### EXERCISE OBJECTIVE
Present the count of lines in the entries below that hold "OUpdate", and present nothing else.

### DATASET EXTRACT
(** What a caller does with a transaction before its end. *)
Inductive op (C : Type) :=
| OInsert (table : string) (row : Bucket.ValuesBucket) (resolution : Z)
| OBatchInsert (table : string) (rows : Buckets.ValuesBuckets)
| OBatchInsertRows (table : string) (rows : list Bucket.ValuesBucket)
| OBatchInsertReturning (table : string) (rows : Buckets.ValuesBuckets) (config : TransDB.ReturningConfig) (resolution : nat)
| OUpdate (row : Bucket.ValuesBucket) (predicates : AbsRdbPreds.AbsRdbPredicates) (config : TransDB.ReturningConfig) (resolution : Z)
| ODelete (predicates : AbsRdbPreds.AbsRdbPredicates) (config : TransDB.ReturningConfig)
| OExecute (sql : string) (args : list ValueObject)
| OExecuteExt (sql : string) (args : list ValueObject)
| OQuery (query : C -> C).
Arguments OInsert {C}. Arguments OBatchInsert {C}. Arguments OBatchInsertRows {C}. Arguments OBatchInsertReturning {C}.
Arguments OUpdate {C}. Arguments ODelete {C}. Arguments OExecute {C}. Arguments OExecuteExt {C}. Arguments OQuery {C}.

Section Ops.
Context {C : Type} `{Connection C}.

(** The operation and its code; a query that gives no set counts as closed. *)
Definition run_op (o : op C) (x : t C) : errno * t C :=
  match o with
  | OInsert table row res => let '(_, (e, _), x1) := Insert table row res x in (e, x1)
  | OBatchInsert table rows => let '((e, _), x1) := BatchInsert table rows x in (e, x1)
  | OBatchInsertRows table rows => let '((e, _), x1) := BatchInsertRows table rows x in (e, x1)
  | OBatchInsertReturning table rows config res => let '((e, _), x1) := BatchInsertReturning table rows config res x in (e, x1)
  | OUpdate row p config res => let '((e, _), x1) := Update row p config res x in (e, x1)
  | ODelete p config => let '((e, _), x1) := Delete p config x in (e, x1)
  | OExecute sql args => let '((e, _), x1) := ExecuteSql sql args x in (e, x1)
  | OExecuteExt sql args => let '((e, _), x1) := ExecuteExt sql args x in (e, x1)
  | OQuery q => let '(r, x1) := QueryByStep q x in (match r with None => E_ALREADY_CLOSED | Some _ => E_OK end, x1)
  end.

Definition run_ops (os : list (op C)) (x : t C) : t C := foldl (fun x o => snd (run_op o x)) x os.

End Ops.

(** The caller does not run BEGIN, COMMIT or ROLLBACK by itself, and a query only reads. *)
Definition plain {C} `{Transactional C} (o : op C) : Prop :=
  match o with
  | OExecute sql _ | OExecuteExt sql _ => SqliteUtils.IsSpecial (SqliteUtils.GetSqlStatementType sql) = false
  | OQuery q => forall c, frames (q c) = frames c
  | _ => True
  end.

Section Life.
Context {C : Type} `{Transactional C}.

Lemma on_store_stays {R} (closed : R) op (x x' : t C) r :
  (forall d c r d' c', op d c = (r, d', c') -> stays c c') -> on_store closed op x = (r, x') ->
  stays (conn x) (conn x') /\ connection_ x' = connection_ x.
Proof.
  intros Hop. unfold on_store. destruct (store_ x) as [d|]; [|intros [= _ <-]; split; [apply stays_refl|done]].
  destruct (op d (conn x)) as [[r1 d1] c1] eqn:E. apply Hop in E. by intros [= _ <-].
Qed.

---

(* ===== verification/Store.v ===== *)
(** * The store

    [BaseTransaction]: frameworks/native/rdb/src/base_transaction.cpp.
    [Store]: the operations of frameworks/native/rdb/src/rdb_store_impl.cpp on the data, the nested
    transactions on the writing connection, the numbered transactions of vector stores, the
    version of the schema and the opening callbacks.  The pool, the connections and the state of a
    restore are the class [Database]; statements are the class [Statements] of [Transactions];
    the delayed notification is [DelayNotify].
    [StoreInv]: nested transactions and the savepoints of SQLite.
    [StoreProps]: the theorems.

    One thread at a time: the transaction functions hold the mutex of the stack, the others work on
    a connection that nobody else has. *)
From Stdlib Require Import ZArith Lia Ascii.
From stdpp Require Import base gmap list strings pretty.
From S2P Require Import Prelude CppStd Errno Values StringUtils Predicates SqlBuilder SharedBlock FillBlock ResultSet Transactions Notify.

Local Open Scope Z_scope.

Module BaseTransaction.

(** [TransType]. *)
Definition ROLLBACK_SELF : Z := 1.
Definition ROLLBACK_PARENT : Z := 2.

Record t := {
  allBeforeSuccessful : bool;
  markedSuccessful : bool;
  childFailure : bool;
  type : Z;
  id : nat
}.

### RESPONSE BOX
3